EXERCISE:
From the entries below, transcribe exactly the lines between the line holding "(** * animation-translater: the" and the line holding "Definition int_add (x", inclusive; skip all other lines.

MATERIAL SUPPLIED:
======

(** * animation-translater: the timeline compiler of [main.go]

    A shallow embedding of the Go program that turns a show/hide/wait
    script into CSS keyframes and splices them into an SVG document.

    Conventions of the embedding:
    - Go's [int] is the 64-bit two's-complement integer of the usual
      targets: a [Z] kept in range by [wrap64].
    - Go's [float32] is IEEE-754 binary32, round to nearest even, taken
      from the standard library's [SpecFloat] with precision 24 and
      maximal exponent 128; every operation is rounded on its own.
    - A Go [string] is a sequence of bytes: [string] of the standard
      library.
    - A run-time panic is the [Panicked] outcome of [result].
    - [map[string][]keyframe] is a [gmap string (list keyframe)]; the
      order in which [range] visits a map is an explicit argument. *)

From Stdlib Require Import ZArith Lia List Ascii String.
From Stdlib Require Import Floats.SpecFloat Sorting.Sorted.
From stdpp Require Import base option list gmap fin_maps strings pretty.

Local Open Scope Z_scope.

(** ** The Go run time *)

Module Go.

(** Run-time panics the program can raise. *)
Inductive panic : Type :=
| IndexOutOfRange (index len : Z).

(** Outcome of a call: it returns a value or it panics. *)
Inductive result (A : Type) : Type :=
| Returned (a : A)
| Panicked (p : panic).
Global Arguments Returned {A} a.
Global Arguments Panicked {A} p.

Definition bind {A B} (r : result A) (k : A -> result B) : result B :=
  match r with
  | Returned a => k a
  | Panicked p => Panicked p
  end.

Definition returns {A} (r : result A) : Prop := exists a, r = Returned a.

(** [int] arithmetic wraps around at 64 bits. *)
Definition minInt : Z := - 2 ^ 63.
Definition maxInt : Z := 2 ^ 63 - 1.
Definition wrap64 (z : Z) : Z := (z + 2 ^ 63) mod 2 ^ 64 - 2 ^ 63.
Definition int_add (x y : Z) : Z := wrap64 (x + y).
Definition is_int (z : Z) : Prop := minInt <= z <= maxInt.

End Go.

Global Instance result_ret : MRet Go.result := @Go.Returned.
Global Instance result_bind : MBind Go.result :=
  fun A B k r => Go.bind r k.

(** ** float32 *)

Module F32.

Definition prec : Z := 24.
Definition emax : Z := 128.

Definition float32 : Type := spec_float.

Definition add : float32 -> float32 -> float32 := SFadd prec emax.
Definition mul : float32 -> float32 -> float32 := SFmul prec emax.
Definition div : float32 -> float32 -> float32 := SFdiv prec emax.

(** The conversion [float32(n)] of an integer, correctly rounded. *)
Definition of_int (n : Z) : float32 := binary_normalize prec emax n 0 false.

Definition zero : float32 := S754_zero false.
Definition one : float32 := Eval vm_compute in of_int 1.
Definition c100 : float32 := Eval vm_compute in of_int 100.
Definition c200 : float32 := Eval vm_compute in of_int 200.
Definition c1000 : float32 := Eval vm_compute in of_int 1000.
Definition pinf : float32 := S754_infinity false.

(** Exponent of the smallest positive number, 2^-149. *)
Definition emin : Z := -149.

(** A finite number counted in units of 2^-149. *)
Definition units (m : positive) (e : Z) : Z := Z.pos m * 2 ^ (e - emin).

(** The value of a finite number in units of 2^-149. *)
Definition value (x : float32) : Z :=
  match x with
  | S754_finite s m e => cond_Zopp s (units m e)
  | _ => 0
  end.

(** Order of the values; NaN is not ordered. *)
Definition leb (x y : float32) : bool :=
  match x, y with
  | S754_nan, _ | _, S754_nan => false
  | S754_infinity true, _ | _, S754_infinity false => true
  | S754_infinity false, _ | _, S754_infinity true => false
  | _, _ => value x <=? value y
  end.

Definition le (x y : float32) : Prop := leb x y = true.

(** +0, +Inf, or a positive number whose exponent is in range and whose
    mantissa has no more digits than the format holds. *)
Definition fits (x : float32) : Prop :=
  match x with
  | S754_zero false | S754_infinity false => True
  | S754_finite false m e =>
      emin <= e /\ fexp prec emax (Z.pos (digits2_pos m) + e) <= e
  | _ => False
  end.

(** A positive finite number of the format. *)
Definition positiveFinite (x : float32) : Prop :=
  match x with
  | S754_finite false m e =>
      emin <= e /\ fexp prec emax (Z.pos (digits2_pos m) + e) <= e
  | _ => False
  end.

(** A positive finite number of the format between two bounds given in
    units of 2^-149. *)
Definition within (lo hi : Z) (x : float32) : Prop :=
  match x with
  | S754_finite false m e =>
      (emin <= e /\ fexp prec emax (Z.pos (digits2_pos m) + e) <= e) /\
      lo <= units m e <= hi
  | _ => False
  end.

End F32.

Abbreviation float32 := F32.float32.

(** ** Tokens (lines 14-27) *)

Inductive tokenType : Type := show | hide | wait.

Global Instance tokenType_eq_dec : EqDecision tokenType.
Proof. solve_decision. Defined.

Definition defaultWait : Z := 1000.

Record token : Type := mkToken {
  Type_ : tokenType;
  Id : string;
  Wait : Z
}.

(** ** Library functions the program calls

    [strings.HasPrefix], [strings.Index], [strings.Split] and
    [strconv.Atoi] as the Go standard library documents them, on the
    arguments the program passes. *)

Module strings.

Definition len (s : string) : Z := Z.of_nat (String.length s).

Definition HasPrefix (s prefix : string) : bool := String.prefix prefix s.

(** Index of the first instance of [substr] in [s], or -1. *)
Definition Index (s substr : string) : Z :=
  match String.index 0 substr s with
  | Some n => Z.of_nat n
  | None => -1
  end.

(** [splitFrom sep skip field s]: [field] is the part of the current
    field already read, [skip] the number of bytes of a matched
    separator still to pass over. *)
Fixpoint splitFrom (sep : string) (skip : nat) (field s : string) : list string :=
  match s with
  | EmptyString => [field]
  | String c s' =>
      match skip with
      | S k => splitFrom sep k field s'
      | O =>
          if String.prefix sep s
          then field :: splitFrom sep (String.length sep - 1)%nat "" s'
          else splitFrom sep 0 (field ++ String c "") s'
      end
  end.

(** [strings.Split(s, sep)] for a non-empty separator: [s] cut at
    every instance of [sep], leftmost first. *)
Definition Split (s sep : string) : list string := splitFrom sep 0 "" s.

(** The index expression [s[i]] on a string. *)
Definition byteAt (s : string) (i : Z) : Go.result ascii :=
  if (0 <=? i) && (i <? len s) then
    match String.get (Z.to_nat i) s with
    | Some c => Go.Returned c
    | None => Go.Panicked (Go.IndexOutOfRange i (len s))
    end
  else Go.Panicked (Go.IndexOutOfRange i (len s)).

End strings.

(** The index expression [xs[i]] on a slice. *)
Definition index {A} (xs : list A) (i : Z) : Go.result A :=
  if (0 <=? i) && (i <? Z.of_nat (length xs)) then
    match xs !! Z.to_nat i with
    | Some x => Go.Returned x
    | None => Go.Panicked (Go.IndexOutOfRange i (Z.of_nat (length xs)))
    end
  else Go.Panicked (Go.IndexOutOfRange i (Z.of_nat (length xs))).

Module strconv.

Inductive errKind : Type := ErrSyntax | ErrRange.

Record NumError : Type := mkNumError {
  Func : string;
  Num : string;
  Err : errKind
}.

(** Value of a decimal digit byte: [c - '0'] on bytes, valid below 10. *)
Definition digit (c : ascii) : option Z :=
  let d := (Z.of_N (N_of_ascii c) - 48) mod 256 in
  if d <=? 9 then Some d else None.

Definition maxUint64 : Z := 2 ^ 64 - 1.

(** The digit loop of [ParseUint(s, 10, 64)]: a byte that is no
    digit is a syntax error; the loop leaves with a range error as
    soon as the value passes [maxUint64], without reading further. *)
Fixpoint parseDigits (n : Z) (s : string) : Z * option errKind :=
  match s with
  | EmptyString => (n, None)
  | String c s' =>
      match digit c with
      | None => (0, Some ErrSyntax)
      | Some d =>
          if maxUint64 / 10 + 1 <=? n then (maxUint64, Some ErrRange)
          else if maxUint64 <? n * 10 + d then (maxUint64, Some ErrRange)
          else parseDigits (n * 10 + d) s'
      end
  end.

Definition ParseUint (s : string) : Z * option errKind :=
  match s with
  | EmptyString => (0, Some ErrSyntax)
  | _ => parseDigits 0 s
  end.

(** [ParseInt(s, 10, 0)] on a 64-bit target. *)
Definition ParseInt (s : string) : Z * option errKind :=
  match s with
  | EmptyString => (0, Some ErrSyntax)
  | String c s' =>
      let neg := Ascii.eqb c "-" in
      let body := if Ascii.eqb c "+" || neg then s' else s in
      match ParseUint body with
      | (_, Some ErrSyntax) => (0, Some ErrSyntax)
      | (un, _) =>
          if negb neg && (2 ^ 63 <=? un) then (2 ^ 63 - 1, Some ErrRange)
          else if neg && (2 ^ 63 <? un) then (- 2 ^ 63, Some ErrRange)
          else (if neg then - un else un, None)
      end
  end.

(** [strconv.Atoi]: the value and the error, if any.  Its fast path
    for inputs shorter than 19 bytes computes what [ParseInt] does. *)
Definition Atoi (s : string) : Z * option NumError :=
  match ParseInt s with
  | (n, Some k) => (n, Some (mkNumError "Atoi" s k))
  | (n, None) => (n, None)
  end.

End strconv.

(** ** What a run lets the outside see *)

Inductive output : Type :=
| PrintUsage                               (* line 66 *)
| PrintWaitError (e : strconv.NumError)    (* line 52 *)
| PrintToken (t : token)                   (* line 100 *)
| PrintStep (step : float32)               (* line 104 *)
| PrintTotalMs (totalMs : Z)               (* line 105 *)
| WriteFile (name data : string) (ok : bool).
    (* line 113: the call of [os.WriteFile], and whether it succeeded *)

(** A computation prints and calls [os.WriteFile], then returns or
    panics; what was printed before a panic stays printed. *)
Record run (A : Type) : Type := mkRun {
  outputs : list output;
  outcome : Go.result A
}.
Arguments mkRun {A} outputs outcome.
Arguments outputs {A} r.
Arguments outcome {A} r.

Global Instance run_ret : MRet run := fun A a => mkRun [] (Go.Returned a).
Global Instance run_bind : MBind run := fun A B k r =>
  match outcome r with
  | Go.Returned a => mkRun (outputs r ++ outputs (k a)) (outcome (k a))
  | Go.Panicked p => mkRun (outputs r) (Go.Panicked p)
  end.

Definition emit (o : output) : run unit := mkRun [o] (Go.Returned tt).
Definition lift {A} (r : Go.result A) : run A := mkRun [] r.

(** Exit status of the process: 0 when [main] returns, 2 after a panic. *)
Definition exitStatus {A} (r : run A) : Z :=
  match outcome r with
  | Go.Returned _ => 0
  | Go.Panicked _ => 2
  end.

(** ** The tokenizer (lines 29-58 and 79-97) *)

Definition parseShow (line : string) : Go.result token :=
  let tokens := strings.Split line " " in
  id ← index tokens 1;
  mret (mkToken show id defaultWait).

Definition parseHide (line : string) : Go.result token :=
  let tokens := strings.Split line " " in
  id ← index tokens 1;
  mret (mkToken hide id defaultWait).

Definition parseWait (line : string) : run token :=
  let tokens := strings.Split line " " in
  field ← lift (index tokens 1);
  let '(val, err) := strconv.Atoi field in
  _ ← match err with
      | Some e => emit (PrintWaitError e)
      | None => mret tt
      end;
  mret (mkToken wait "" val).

======

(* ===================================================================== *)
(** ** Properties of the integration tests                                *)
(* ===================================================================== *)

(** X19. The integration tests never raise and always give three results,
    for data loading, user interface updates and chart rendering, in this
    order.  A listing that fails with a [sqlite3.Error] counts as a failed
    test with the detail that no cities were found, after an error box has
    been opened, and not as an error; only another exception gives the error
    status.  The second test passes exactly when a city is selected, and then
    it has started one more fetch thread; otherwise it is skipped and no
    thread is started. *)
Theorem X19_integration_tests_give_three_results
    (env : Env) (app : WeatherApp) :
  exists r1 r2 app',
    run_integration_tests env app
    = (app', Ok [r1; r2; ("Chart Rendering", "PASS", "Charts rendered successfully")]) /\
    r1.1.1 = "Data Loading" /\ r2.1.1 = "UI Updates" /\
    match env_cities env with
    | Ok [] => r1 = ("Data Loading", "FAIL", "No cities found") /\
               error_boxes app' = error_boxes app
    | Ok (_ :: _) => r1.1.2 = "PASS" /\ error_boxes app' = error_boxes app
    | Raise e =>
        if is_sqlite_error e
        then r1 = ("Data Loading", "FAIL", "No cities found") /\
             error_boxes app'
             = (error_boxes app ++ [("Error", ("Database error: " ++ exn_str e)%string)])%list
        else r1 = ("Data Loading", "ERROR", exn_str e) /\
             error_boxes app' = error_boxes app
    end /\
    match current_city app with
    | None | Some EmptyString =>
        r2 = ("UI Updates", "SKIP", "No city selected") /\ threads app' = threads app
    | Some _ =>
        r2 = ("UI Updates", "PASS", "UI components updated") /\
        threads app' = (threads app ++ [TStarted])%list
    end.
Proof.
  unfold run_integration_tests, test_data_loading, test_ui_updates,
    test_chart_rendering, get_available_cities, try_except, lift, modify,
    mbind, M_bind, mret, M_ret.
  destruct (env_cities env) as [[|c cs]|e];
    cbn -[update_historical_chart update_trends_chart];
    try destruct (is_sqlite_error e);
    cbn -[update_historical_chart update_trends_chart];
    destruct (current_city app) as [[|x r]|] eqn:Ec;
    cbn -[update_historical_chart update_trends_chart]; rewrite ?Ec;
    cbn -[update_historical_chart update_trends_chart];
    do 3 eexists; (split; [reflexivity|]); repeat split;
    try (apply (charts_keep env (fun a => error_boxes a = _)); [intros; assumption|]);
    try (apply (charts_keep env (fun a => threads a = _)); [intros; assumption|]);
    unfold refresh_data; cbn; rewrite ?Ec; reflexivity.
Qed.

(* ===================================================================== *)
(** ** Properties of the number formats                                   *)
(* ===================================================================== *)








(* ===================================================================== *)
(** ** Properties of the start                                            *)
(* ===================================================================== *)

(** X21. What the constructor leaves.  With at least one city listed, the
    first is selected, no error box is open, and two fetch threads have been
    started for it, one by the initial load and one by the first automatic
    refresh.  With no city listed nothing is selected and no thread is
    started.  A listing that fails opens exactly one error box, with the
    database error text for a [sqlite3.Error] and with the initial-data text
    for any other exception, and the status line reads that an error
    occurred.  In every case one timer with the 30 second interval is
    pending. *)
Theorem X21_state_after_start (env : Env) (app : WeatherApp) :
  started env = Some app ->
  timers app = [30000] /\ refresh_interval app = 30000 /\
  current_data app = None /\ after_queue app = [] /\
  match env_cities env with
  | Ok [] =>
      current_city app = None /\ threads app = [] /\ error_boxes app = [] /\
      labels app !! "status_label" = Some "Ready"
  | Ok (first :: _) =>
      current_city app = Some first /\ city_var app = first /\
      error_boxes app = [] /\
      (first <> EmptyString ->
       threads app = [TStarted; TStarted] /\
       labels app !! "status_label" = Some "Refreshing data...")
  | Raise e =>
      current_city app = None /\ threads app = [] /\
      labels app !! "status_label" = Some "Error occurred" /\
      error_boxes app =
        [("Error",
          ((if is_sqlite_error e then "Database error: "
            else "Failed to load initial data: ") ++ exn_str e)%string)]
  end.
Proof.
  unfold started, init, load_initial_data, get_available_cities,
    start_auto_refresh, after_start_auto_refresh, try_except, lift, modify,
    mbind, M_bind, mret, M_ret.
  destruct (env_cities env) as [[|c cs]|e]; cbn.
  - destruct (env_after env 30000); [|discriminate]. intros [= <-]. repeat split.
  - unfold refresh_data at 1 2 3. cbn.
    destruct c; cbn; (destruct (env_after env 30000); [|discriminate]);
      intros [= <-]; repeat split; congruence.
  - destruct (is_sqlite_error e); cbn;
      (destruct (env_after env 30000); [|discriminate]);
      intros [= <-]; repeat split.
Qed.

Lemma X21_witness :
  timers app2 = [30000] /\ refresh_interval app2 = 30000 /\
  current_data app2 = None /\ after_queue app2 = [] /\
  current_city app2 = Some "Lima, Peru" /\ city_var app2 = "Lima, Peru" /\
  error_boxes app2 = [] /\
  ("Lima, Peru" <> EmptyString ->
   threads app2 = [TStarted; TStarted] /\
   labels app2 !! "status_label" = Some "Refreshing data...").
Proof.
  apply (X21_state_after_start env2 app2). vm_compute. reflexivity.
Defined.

======

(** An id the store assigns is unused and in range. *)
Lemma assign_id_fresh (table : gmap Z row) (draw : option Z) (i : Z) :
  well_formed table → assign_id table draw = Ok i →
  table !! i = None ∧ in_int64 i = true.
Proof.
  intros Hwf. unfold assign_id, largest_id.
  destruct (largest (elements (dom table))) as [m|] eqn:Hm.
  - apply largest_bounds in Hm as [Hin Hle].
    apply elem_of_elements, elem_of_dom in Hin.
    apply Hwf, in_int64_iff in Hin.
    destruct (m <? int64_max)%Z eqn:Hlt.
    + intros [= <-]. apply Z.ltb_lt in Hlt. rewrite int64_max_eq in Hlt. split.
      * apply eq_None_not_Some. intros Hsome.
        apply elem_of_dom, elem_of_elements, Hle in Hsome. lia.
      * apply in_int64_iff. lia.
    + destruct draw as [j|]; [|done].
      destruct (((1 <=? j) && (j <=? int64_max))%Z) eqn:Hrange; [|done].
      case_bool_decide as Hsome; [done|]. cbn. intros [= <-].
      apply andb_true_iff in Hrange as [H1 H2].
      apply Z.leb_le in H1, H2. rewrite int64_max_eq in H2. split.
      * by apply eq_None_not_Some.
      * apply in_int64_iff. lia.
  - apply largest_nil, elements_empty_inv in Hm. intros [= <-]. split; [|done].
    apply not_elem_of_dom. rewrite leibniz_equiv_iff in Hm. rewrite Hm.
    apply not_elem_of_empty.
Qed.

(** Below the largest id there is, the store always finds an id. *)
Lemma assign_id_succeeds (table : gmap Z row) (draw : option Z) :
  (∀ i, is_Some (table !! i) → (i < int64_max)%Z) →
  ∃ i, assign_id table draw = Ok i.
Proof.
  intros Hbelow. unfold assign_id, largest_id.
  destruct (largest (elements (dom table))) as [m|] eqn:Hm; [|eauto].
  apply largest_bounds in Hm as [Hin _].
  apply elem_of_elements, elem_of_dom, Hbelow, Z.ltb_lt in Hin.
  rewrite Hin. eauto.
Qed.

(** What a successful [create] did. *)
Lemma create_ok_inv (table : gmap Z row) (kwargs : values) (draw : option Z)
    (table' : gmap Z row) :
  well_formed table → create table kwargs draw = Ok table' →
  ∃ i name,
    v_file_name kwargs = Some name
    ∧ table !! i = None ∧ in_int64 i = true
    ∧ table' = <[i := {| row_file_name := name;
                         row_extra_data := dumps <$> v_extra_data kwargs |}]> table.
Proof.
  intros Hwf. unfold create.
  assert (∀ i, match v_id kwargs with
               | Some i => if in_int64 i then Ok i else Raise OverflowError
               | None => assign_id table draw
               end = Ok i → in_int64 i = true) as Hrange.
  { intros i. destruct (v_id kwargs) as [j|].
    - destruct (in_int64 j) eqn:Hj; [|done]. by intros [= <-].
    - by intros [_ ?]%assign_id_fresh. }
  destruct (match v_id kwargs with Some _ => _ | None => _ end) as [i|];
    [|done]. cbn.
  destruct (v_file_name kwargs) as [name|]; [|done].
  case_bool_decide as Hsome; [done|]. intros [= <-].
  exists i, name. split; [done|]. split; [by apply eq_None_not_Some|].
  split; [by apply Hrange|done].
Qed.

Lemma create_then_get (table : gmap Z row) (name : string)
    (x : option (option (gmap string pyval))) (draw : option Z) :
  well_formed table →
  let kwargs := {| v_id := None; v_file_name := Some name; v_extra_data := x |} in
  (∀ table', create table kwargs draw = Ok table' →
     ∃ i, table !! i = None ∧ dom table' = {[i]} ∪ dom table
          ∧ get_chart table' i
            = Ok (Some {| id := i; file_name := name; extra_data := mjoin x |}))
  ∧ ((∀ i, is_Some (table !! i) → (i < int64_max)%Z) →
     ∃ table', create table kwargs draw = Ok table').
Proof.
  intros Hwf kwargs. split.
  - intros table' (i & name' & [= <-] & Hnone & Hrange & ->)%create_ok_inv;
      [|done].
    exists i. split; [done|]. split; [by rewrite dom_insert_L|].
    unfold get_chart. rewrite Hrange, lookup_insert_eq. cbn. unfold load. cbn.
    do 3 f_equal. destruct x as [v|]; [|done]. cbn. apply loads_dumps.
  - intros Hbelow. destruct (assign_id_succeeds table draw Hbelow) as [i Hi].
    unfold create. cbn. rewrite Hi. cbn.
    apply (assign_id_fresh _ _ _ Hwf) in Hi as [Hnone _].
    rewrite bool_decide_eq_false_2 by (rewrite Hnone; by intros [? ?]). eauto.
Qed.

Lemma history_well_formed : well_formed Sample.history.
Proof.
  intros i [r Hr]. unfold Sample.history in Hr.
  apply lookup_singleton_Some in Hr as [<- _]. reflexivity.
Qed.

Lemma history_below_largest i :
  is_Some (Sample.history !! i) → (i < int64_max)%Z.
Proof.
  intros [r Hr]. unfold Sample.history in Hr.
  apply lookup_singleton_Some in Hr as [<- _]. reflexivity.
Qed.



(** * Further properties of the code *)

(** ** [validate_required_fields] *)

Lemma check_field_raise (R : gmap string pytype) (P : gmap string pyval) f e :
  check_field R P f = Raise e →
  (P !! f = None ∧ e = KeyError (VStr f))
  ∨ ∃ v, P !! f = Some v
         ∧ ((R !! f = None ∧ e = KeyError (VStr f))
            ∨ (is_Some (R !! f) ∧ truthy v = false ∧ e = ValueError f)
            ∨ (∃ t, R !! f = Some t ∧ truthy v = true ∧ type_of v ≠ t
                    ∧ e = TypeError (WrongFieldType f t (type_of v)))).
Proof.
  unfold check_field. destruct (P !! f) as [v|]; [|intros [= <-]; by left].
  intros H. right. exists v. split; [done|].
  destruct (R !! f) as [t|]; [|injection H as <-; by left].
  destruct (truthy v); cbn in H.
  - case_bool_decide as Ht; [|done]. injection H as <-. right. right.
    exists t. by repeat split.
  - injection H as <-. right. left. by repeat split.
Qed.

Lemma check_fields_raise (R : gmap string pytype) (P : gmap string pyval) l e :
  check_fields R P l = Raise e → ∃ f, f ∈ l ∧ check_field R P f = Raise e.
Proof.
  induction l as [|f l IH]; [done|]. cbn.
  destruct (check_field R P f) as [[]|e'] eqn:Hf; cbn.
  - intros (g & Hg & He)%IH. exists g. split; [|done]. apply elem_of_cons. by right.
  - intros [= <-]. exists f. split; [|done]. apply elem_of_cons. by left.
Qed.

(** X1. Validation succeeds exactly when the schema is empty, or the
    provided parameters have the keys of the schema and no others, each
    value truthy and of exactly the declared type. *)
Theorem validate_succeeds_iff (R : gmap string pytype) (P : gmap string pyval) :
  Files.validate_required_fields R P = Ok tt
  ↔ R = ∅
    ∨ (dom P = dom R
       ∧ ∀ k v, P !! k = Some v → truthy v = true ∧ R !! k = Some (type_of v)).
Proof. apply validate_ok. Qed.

======

ANSWER TO THIS PROBLEM:
(** * animation-translater: the timeline compiler of [main.go]

    A shallow embedding of the Go program that turns a show/hide/wait
    script into CSS keyframes and splices them into an SVG document.

    Conventions of the embedding:
    - Go's [int] is the 64-bit two's-complement integer of the usual
      targets: a [Z] kept in range by [wrap64].
    - Go's [float32] is IEEE-754 binary32, round to nearest even, taken
      from the standard library's [SpecFloat] with precision 24 and
      maximal exponent 128; every operation is rounded on its own.
    - A Go [string] is a sequence of bytes: [string] of the standard
      library.
    - A run-time panic is the [Panicked] outcome of [result].
    - [map[string][]keyframe] is a [gmap string (list keyframe)]; the
      order in which [range] visits a map is an explicit argument. *)

From Stdlib Require Import ZArith Lia List Ascii String.
From Stdlib Require Import Floats.SpecFloat Sorting.Sorted.
From stdpp Require Import base option list gmap fin_maps strings pretty.

Local Open Scope Z_scope.

(** ** The Go run time *)

Module Go.

(** Run-time panics the program can raise. *)
Inductive panic : Type :=
| IndexOutOfRange (index len : Z).

(** Outcome of a call: it returns a value or it panics. *)
Inductive result (A : Type) : Type :=
| Returned (a : A)
| Panicked (p : panic).
Global Arguments Returned {A} a.
Global Arguments Panicked {A} p.

Definition bind {A B} (r : result A) (k : A -> result B) : result B :=
  match r with
  | Returned a => k a
  | Panicked p => Panicked p
  end.

Definition returns {A} (r : result A) : Prop := exists a, r = Returned a.

(** [int] arithmetic wraps around at 64 bits. *)
Definition minInt : Z := - 2 ^ 63.
Definition maxInt : Z := 2 ^ 63 - 1.
Definition wrap64 (z : Z) : Z := (z + 2 ^ 63) mod 2 ^ 64 - 2 ^ 63.
Definition int_add (x y : Z) : Z := wrap64 (x + y).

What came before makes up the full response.